Chapter 7 Continued
Professor Katz and Kirk Perry were sitting in the lab, discussing Laura’s accident and speculating about the metal object she’d found. They had a portable TV sitting on one of the table tops, volume turned down on a channel that had a news special about the eruption of Mount Vesuvius. The text bar rolling along the bottom of the screen said that over ten thousand were confirmed dead with many thousands more assumed dead, having a population of over two million people in that area.
“When I talked with Laura on the phone just a little while ago,” Professor Katz told Kirk, “she said that it’s her opinion the metal canister and that scroll that folded flat had something to do with this eruption. She had a dream last night after opening the scroll of the same volcano erupting.”
“Interesting,” Kirk replied. “Did she go in to any more detail about the rest of the icons on the metal scroll?”
The professor shook his head, “She said there were a total of eight squares, each having some sort of diagram on it. One of them, she insists, is Vesuvius. She said Josh actually felt heat on it this morning before they closed it up and left for the campus. She didn’t go in to much more detail on the other diagrams.”
“Do you think she’s right, professor?” Kirk asked.
“Until I actually get to see this thing and inspect it myself, I don’t want to venture a guess. But if Laura’s hunch is right, it would certainly be a most extraordinary archaeological find.”
Kirk agreed, “Absolutely, yes. I think we should go pick it up right now.”
Katz shook his head. “No, we’ll send a car for her tomorrow. She insisted that she’s going to spend the night there and check in on Josh and Katie in the morning. There’s no point in making that run twice.”
Kirk didn’t necessarily agree, but he didn’t argue the point with his professor. Kirk said, “Okay, but I sure am anxious to see it.”
“So am I, so am I,” Katz agreed.
Kirk excused himself and left the lab, taking out his cell phone to make a call when he reached the hallway. The professor turned up the volume on the TV to get an update on the volcano eruption in Italy.
* * * * *
Evening was approaching and Ty was busy working on his Dad’s old International Super-C tractor. It had a six-foot Woods belly mower under it that needed a belt replaced. Ty had been wrestling it for over two hours, with skinned knuckles and a shirt soaked with sweat to show for it. He was losing the battle. The belt, which he found to be exceptionally long and hard to fit, had to come through a series of complicated pulleys to the rear of the tractor. The belt kept slipping and he couldn’t get the adjustments right. He was kicking himself for not watching his Dad replace it a few years before.

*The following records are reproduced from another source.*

Definition UserRegister_of_body (body : list (string * string))
    : option UserRegister.t :=
  match member "email" body, member "password" body with
  | Some e, Some p =>
      Some {| UserRegister.email := e;
              UserRegister.password := p;
              UserRegister.full_name := member "full_name" body |}
  | _, _ => None
  end.

(** ** The provider services *)

Module Providers.

Local Open Scope Q_scope.

(** A decoded JSON document.  [JNum q] is the number of value [q] as
    [json.loads] makes it: the Python [int] [q] when [q] is an integer,
    and otherwise the [float] nearest to [q] (see [decode] below).  A
    float of integral value, an infinity or a NaN is no [JNum]; the
    arithmetic of the services is defined on Python numbers ([pynum])
    first for that reason, and on documents through [operand]. *)
#[warnings="-register-all"]
Inductive json : Type :=
| JNull
| JBool (b : bool)
| JNum (q : Q)
| JStr (s : string)
| JArr (items : list json)
| JObj (members : list (string * json)).

(** The exception classes the two services can meet, all of them
    subclasses of [Exception]. *)
Inductive exn : Type :=
| ConnectionError
| Timeout
| HTTPError
| JSONDecodeError
| KeyError
| IndexError
| TypeError
| AttributeError
| ValueError
| ZeroDivisionError
| OverflowError.

(** The result of evaluating a Python expression or block. *)
Inductive py (A : Type) : Type :=
| Ok (a : A)
| Raise (e : exn).

Arguments Ok {A} a.
Arguments Raise {A} e.

Definition bind {A B : Type} (m : py A) (k : A -> py B) : py B :=
  match m with
  | Ok a => k a
  | Raise e => Raise e
  end.

Notation "x <- m ;; k" := (bind m (fun x => k))
  (at level 61, m at next level, right associativity).

(** [try: body  except Exception: handler] *)
Definition try_except {A : Type} (body : py A) (handler : exn -> py A)
    : py A :=
  match body with
  | Ok a => Ok a
  | Raise e => handler e
  end.

(** What [requests.get(url, params=..., timeout=5)] comes back with: an
    exception, or a response with a status and, when its body decodes,
    a JSON document. *)
Inductive reply : Type :=
| NoReply (e : exn)
| Reply (status_code : Z) (body : option json).

(** [response.raise_for_status()] *)
Definition raise_for_status (status_code : Z) : py unit :=
  if ((400 <=? status_code) && (status_code <? 600))%Z
  then Raise HTTPError else Ok tt.

(** [response.json()] *)
Definition response_json (body : option json) : py json :=
  match body with
  | Some data => Ok data
  | None => Raise JSONDecodeError
  end.

(** *** Python operators on decoded JSON *)

Fixpoint lookup (key : string) (members : list (string * json))
    : option json :=
  match members with
  | [] => None
  | (k, v) :: rest => if String.eqb k key then Some v else lookup key rest
  end.

(** [v[key]] for a string key. *)
Definition getitem (v : json) (key : string) : py json :=
  match v with
  | JObj members =>
      match lookup key members with
      | Some x => Ok x
      | None => Raise KeyError
      end
  | _ => Raise TypeError
  end.

(** [v[0]] *)
Definition getitem0 (v : json) : py json :=
  match v with
  | JArr [] => Raise IndexError
  | JArr (x :: _) => Ok x
  | JObj _ => Raise KeyError
  | JStr EmptyString => Raise IndexError
  | JStr (String a _) => Ok (JStr (String a EmptyString))
  | _ => Raise TypeError
  end.

(** [v.get(key, default)] *)
Definition dict_get (v : json) (key : string) (default : json) : py json :=
  match v with
  | JObj members =>
      match lookup key members with
      | Some x => Ok x
      | None => Ok default
      end
  | _ => Raise AttributeError
  end.

(** [bool(v)] *)
Definition truthy (v : json) : bool :=
  match v with
  | JNull => false
  | JBool b => b
  | JNum q => negb (Qeq_bool q 0)
  | JStr s => negb (String.eqb s "")
  | JArr items => match items with [] => false | _ => true end
  | JObj members => match members with [] => false | _ => true end
  end.

(** [v == "..."] *)
Definition eq_str (v : json) (s : string) : bool :=
  match v with
  | JStr x => String.eqb x s
  | _ => false
  end.

(** The numeric value of an operand of arithmetic: [bool] is a subclass
    of [int]. *)
Definition number (v : json) : py Q :=
  match v with
  | JNum q => Ok q
  | JBool true => Ok 1
  | JBool false => Ok 0
  | _ => Raise TypeError
  end.

Definition Qltb (a b : Q) : bool := negb (Qle_bool b a).

(** *** Python numbers *)

(** A [float] is a binary64 number. *)
Definition prec : Z := 53.
Definition emax : Z := 1024.

(** A Python number: an [int], of any size, or a [float], which may be an
    infinity or a NaN. *)
Inductive pynum : Type :=
| PyInt (z : Z)
| PyFloat (f : spec_float).

(** The float nearest to the quotient of two integers, the second not
    zero; an infinity when the quotient is beyond the largest float. *)
Definition quotient (m n : Z) : spec_float :=
  match m, n with
  | Z0, _ => S754_zero (n <? 0)%Z
  | _, Z0 => S754_nan
  | _, _ =>
      SFdiv prec emax
        (S754_finite (m <? 0)%Z (Z.to_pos (Z.abs m)) 0)
        (S754_finite (n <? 0)%Z (Z.to_pos (Z.abs n)) 0)
  end.

(** The float nearest to an integer. *)
Definition float_of_Z (z : Z) : spec_float :=
  binary_normalize prec emax z 0 false.

(** The literals [1.0], [1.1], [1.3] and [100.0]. *)
Definition float_1_0 : spec_float :=
  S754_finite false 4503599627370496 (-52).
Definition mantissa_1_1 : BinNums.positive := 4953959590107546.
Definition mantissa_1_3 : BinNums.positive := 5854679515581645.
Definition float_1_1 : spec_float := S754_finite false mantissa_1_1 (-52).
Definition float_1_3 : spec_float := S754_finite false mantissa_1_3 (-52).
Definition float_100 : spec_float :=
  S754_finite false 7036874417766400 (-46).

Definition integral (q : Q) : bool := (Qnum q mod Zpos (Qden q) =? 0)%Z.

(** What [json.loads] makes of a number of value [q]. *)
Definition decode (q : Q) : pynum :=
  if integral q then PyInt (Qnum q / Zpos (Qden q))
  else PyFloat (quotient (Qnum q) (Zpos (Qden q))).

(** A value as an operand of arithmetic or of a comparison with a number:
    [bool] is a subclass of [int], the other types raise. *)
Definition operand (v : json) : py pynum :=
  match v with
  | JNum q => Ok (decode q)
  | JBool true => Ok (PyInt 1)
  | JBool false => Ok (PyInt 0)
  | _ => Raise TypeError
  end.

Definition is_infinite (f : spec_float) : bool :=
  match f with
  | S754_infinity _ => true
  | _ => false
  end.

(** [float(x)], as arithmetic converts an operand: an [int] beyond the
    largest float raises. *)
Definition to_float (x : pynum) : py spec_float :=
  match x with
  | PyInt z =>
      if is_infinite (float_of_Z z) then Raise OverflowError
      else Ok (float_of_Z z)
  | PyFloat f => Ok f
  end.

(** [x == 0] *)
Definition is_zero (x : pynum) : bool :=
  match x with
  | PyInt z => (z =? 0)%Z
  | PyFloat (S754_zero _) => true
  | PyFloat _ => false
  end.

(** [x > 0] *)
Definition is_positive (x : pynum) : bool :=
  match x with
  | PyInt z => (0 <? z)%Z
  | PyFloat f => SFltb (S754_zero false) f
  end.

(** [x / y].  Two [int]s give the float nearest to their quotient, and
    raise when it is beyond the largest float; otherwise both operands
    are converted and divided as floats. *)
Definition truediv (x y : pynum) : py spec_float :=
  match x, y with
  | PyInt m, PyInt n =>
      if (n =? 0)%Z then Raise ZeroDivisionError
      else if is_infinite (quotient m n) then Raise OverflowError
      else Ok (quotient m n)
  | _, _ =>
      a <- to_float x ;;
      b <- to_float y ;;
      if is_zero y then Raise ZeroDivisionError
      else Ok (SFdiv prec emax a b)
  end.

(** [int(x)]: truncation towards zero. *)
Definition int_of_float (f : spec_float) : py Z :=
  match f with
  | S754_zero _ => Ok 0%Z
  | S754_finite s m e =>
      let n := match e with
               | Zneg k => Z.shiftr (Zpos m) (Zpos k)
               | _ => Z.shiftl (Zpos m) e
               end in
      Ok (if s then (- n)%Z else n)
  | S754_infinity _ => Raise OverflowError
  | S754_nan => Raise ValueError
  end.

Definition int_of (x : pynum) : py Z :=
  match x with
  | PyInt z => Ok z
  | PyFloat f => int_of_float f
  end.

(** [x * 100] *)
Definition times100 (x : pynum) : py pynum :=
  match x with
  | PyInt z => Ok (PyInt (z * 100))
  | PyFloat f => Ok (PyFloat (SFmul prec emax f float_100))
  end.

(** [a > 0] *)
Definition gt0 (a : json) : py bool :=
  x <- operand a ;; Ok (is_positive x).

(** [round(x)]: to the nearest integer, ties to the even one. *)
Definition round (x : Q) : Z :=
  let f := Qfloor x in
  let r := x - inject_Z f in
  if Qltb r (1 # 2) then f
  else if Qltb (1 # 2) r then (f + 1)%Z
  else if Z.even f then f else (f + 1)%Z.

(** [round(x, 1)] *)
Definition round1 (x : Q) : Q := inject_Z (round (x * 10)) / 10.

(** *** The traffic service *)

Record TrafficService : Type := mk_TrafficService {
  t_api_key : string;
  t_base_url : string
}.

(** [TrafficService.__init__], from the process environment. *)
Definition TrafficService_init (getenv : string -> option string)
    : TrafficService :=
  {| t_api_key := match getenv "GOOGLE_MAPS_API_KEY" with
                  | Some k => k
                  | None => ""
                  end;
     t_base_url :=
       "https://maps.googleapis.com/maps/api/distancematrix/json" |}.

(** Lines 65 to 71 of [get_travel_time]:
    [duration_in_traffic / duration if duration > 0 else 1.0], on two
    numbers first, then on the values found in the document. *)
Definition ratio (duration_in_traffic duration : pynum) : py spec_float :=
  if is_positive duration then truediv duration_in_traffic duration
  else Ok float_1_0.

Definition traffic_ratio (duration_in_traffic duration : json)
    : py spec_float :=
  positive <- gt0 duration ;;
  if (positive : bool) then
    x <- operand duration_in_traffic ;;
    y <- operand duration ;;
    truediv x y
  else Ok float_1_0.

Definition traffic_level (traffic_ratio : spec_float) : string :=
  if SFltb traffic_ratio float_1_1 then "light"
  else if SFltb traffic_ratio float_1_3 then "moderate"
  else "heavy".

Record WeatherService : Type := mk_WeatherService {
  w_api_key : string;
  w_base_url : string
}.

Section Services.
(** The network, the clock and the formatting of a float. *)
Variable requests_get : string -> list (string * json) -> reply.
Variable utcnow_isoformat : string.
Variable format_float : Q -> string.
(** [int(s)] of a string. *)
Variable int_of_str : string -> option Z.

(** [TrafficService._mock_traffic_data] *)
Definition _mock_traffic_data : json :=
  JObj [ ("distance_meters", JNum 15000);
         ("distance_miles", JNum (93 # 10));
         ("duration_seconds", JNum 1200);
         ("duration_minutes", JNum 20);
         ("duration_in_traffic_seconds", JNum 1500);
         ("duration_in_traffic_minutes", JNum 25);
         ("traffic_level", JStr "moderate");
         ("traffic_delay_minutes", JNum 5);
         ("mode", JStr "driving");
         ("updated_at", JStr utcnow_isoformat) ].

(** The [try] block of [get_travel_time].  The ratio and the level are
    computed as Python computes them.  The four fields made with [round]
    are given from the exact values of their arguments: that the code
    rounds a float there, and leaves the block with an [OverflowError]
    when a conversion to float fails, is not modelled, and no statement
    below depends on these fields or, on a well-formed reply, on the
    choice between this payload and the mock one. *)
Definition travel_time_body (self : TrafficService)
    (origin_lat origin_lon dest_lat dest_lon : Q) (mode : string)
    : py json :=
  let params :=
    [ ("origins",
       JStr (format_float origin_lat ++ "," ++ format_float origin_lon));
      ("destinations",
       JStr (format_float dest_lat ++ "," ++ format_float dest_lon));
      ("mode", JStr mode);
      ("departure_time", JStr "now");
      ("traffic_model", JStr "best_guess");
      ("key", JStr (t_api_key self)) ] in
  match requests_get (t_base_url self) params with
  | NoReply e => Raise e
  | Reply status_code body =>
      _ <- raise_for_status status_code ;;
      data <- response_json body ;;
      status <- getitem data "status" ;;
      go <- (if eq_str status "OK"
             then rows <- getitem data "rows" ;; Ok (truthy rows)
             else Ok false) ;;
      if (go : bool) then
        rows <- getitem data "rows" ;;
        row <- getitem0 rows ;;
        elements <- getitem row "elements" ;;
        element <- getitem0 elements ;;
        element_status <- getitem element "status" ;;
        if eq_str element_status "OK" then
          d <- getitem element "duration" ;;
          duration <- getitem d "value" ;;
          dt <- dict_get element "duration_in_traffic" (JObj []) ;;
          duration_in_traffic <- dict_get dt "value" duration ;;
          ds <- getitem element "distance" ;;
          distance <- getitem ds "value" ;;
          ratio <- traffic_ratio duration_in_traffic duration ;;
          let level := traffic_level ratio in
          dist <- number distance ;;
          dur <- number duration ;;
          dur_traffic <- number duration_in_traffic ;;
          Ok (JObj
            [ ("distance_meters", distance);
              ("distance_miles",
               JNum (round1 (dist * (621371 # 1000000000))));
              ("duration_seconds", duration);
              ("duration_minutes", JNum (inject_Z (round (dur / 60))));
              ("duration_in_traffic_seconds", duration_in_traffic);
              ("duration_in_traffic_minutes",
               JNum (inject_Z (round (dur_traffic / 60))));
              ("traffic_level", JStr level);
              ("traffic_delay_minutes",
               JNum (inject_Z (round ((dur_traffic - dur) / 60))));
              ("mode", JStr mode);
              ("updated_at", JStr utcnow_isoformat) ])
        else Ok _mock_traffic_data
      else Ok _mock_traffic_data
  end.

To make things worse, the tractor’s battery was dead. It was an original 6-volt system, only good for a few spins of the engine. He walked to the small campus refrigerator at the north end of the barn to get a beer while the battery charger did its job.
He walked into the woods toward the log cabin. He sat down on a fat tree stump that his Dad had intentionally left when clearing the land for the new home a few years before. His Dad had lovingly called it his ‘contemplation stump’, nestled in the woods in the midst of several huge shaggy-bark hickory trees and surrounded by majestic white oaks, each several feet in diameter. He’d set on the ground next to his Dad many times while his father and he discussed important matters of life, such as how pheasant hunting would be this year or whether Reelfoot lake would continue producing the huge bluegill it had for so long.
Ty had set on the stump many times since his return from St. Louis. He agreed with his Dad that this was a very soothing and peaceful spot to sit and think. While he drank his beer, he thought about the lady he had met at the hospital. He remembered her pleasant smile, perfect teeth and dark blue, almost gray, eyes. It was the look in her eyes that had stuck with him.
Even though it had been a brief conversation, he remembered her eyes to be very deep and thoughtful. He considered her to be highly intelligent and compassionate, judging by the way she had been worrying about her students.
He hoped everything worked out for them. He got up from the stump and walked toward the barn, figuring to use the putty knife to scrape the roto-tiller tines to prepare it for work the next day if the garden dried up a little from today’s rain. As he walked out of the timber and turned towards the barn, he looked west. There was a beautiful sunset fixing to happen this evening. There were still heavy clouds in the sky, but with the sun peeking through periodically, it should make a spectacular sunset. He loved watching the sun go down, twilight creep in, and the stars appear so brilliantly as they did this far out in the country. He was sure people in the cities could not appreciate how the stars just seemed to leap out of their jet black background out here.